+++ THE DATA

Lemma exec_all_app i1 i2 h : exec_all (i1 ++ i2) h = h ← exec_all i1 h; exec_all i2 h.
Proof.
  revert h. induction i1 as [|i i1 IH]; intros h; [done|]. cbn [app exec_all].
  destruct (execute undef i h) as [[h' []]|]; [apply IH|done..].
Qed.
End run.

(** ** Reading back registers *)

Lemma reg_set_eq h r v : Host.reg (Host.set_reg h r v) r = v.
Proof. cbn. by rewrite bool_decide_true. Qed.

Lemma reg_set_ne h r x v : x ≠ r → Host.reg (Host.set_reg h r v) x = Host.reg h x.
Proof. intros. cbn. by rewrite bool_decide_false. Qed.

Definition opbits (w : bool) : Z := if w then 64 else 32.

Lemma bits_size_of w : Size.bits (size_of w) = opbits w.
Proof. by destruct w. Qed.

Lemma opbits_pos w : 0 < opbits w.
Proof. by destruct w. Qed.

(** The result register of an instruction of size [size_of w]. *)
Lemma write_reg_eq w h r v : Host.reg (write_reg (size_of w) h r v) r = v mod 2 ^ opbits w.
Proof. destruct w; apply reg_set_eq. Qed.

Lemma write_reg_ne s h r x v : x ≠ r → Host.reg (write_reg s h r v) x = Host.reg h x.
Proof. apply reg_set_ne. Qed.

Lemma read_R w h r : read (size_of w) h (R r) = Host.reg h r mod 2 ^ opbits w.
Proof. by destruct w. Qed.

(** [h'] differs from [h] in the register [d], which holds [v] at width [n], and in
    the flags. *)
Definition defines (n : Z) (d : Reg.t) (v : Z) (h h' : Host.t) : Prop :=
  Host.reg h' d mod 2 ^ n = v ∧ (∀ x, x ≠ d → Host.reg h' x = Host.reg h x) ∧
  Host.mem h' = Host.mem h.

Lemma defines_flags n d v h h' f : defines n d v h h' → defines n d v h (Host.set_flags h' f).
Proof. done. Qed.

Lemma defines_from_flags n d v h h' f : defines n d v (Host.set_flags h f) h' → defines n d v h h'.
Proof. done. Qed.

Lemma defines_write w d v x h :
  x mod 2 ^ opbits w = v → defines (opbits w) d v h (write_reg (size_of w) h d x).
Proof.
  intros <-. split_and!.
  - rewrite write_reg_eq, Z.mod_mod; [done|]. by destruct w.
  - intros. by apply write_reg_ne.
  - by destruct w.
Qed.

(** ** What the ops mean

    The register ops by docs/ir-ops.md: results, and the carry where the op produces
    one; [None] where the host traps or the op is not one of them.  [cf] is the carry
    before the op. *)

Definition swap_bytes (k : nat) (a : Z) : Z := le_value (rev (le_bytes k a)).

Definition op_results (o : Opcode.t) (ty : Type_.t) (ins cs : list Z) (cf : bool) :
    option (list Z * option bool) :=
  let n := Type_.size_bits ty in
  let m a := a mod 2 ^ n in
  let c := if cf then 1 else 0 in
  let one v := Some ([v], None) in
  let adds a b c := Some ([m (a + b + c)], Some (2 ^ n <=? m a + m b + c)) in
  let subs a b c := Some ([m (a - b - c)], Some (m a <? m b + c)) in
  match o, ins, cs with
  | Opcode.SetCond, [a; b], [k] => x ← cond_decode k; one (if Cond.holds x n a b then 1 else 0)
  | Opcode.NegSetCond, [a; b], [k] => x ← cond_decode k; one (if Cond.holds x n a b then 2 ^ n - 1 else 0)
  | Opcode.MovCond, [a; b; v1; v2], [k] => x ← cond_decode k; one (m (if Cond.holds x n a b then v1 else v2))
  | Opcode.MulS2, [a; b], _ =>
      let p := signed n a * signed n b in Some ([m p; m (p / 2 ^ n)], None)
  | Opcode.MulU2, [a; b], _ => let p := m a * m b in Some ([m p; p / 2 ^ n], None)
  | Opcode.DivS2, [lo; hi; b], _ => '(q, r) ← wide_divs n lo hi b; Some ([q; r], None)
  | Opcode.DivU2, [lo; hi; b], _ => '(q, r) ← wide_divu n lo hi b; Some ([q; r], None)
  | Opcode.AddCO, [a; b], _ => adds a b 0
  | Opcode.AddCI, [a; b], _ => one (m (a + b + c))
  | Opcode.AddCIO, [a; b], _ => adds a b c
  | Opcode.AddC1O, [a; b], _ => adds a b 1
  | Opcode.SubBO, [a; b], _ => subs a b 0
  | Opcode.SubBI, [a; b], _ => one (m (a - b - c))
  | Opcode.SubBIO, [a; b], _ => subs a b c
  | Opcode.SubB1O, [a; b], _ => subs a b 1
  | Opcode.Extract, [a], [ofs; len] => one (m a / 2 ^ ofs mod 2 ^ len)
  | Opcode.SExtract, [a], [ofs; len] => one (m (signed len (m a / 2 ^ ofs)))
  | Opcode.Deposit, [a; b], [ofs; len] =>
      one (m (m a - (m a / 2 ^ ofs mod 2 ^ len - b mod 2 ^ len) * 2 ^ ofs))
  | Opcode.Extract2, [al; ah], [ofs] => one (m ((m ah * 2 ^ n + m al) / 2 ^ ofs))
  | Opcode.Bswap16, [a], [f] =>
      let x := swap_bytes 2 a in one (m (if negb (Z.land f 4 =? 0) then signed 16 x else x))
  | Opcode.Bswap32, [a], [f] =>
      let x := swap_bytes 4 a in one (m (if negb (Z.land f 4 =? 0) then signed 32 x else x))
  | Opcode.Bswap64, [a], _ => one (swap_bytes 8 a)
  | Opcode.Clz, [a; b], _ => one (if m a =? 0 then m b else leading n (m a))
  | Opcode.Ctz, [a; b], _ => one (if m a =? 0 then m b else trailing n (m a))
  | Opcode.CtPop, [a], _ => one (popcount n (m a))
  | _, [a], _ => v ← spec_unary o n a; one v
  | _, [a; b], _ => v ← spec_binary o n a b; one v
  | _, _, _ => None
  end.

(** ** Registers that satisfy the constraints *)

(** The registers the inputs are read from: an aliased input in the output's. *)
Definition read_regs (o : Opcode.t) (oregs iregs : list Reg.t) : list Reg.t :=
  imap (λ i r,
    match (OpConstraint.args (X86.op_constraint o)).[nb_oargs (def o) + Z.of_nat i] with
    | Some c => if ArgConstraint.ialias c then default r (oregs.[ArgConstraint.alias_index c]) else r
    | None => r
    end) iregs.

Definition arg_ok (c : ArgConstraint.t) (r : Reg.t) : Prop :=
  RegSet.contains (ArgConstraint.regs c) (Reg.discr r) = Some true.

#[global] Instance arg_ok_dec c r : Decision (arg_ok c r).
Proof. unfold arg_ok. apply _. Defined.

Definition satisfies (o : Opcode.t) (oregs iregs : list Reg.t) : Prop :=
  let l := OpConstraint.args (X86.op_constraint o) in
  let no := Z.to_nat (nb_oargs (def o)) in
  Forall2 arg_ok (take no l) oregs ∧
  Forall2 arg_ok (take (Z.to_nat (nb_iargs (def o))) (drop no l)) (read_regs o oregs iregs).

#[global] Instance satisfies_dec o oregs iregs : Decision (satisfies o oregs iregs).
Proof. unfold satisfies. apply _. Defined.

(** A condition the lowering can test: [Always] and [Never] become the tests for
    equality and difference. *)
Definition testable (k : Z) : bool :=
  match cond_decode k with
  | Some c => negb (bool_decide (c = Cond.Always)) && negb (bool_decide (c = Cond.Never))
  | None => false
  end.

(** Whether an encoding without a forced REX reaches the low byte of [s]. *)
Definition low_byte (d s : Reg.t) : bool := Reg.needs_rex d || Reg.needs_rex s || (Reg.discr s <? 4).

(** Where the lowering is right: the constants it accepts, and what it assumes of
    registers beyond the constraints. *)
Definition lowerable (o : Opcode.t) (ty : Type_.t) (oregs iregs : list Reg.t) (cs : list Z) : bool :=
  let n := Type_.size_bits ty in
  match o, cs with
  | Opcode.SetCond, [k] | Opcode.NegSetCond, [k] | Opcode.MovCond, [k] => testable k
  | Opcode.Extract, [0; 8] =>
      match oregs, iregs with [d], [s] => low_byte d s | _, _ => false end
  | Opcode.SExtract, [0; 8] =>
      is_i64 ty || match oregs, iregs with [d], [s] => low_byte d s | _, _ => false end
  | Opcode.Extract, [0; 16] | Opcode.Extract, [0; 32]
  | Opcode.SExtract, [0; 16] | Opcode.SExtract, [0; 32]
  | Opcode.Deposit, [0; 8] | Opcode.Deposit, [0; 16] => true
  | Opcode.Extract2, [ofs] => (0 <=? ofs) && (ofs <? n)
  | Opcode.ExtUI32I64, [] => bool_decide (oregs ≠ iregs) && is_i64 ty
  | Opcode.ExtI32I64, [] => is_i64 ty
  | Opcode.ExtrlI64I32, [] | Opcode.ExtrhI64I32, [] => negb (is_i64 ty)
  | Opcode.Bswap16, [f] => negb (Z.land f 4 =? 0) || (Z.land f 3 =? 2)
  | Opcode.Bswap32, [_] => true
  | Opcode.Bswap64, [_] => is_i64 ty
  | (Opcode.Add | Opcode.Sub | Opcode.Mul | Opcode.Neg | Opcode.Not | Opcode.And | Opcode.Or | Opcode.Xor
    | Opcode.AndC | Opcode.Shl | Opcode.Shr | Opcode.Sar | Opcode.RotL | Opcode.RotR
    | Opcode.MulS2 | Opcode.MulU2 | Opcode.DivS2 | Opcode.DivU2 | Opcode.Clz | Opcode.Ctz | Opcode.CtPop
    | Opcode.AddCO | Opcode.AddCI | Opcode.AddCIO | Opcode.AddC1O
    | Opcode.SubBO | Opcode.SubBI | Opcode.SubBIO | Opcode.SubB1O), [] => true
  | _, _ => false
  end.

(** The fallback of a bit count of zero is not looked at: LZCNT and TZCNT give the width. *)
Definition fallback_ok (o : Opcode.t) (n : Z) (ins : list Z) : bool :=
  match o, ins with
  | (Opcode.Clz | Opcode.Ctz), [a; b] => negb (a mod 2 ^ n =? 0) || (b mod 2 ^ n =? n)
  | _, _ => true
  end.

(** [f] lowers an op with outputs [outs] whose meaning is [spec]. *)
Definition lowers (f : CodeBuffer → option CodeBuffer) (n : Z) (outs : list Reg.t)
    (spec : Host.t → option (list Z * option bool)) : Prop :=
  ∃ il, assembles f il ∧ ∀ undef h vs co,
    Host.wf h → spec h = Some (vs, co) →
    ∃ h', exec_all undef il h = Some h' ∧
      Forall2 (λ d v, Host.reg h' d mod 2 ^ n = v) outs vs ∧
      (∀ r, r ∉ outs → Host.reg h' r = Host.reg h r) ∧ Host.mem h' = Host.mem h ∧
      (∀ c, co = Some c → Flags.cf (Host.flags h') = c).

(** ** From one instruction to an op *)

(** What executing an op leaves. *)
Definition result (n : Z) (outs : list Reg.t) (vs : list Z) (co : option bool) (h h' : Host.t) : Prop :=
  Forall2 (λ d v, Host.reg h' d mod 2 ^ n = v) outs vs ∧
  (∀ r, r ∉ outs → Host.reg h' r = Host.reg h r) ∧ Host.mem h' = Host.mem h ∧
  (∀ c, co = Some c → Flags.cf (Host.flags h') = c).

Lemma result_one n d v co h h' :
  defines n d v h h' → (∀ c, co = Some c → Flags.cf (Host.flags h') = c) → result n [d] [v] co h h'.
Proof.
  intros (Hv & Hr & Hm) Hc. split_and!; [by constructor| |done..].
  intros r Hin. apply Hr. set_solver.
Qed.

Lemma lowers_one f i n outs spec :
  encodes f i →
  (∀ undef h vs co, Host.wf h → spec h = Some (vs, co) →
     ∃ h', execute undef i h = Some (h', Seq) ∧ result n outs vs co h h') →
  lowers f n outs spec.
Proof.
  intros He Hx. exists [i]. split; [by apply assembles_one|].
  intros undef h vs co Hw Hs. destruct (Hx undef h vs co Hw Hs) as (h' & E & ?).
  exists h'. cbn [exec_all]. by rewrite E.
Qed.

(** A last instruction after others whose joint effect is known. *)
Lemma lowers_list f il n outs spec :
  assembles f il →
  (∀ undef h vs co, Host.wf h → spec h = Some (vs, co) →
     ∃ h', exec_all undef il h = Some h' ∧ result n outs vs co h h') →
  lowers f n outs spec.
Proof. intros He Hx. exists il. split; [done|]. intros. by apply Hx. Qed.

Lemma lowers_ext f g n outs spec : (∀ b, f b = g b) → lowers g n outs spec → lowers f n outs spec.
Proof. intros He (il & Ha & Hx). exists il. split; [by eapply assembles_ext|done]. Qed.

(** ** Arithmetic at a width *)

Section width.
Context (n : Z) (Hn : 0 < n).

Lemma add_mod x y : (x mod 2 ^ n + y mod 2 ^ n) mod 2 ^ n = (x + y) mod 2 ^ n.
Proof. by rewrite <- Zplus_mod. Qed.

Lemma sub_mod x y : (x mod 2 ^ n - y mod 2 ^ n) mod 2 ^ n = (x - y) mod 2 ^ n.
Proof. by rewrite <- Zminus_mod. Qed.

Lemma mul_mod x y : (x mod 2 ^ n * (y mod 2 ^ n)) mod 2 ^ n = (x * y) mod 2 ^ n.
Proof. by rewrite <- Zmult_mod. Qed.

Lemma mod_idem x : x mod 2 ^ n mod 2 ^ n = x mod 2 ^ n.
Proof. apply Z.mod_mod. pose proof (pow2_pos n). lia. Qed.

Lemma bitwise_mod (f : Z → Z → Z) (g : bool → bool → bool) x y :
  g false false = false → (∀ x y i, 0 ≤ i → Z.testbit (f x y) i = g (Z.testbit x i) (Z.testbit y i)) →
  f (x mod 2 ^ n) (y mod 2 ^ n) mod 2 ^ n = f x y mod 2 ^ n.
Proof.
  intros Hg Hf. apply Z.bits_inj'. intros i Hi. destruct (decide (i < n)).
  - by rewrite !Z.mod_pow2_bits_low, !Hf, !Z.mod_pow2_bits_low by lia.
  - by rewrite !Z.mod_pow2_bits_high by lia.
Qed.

++++++

**WHAT IS BEING ASKED:**
Copy every line above in which the string "SExtract" shows up.

**RESPONSE AREA:**
  | Opcode.SExtract, [a], [ofs; len] => one (m (signed len (m a / 2 ^ ofs)))
  | Opcode.SExtract, [0; 8] =>
  | Opcode.SExtract, [0; 16] | Opcode.SExtract, [0; 32]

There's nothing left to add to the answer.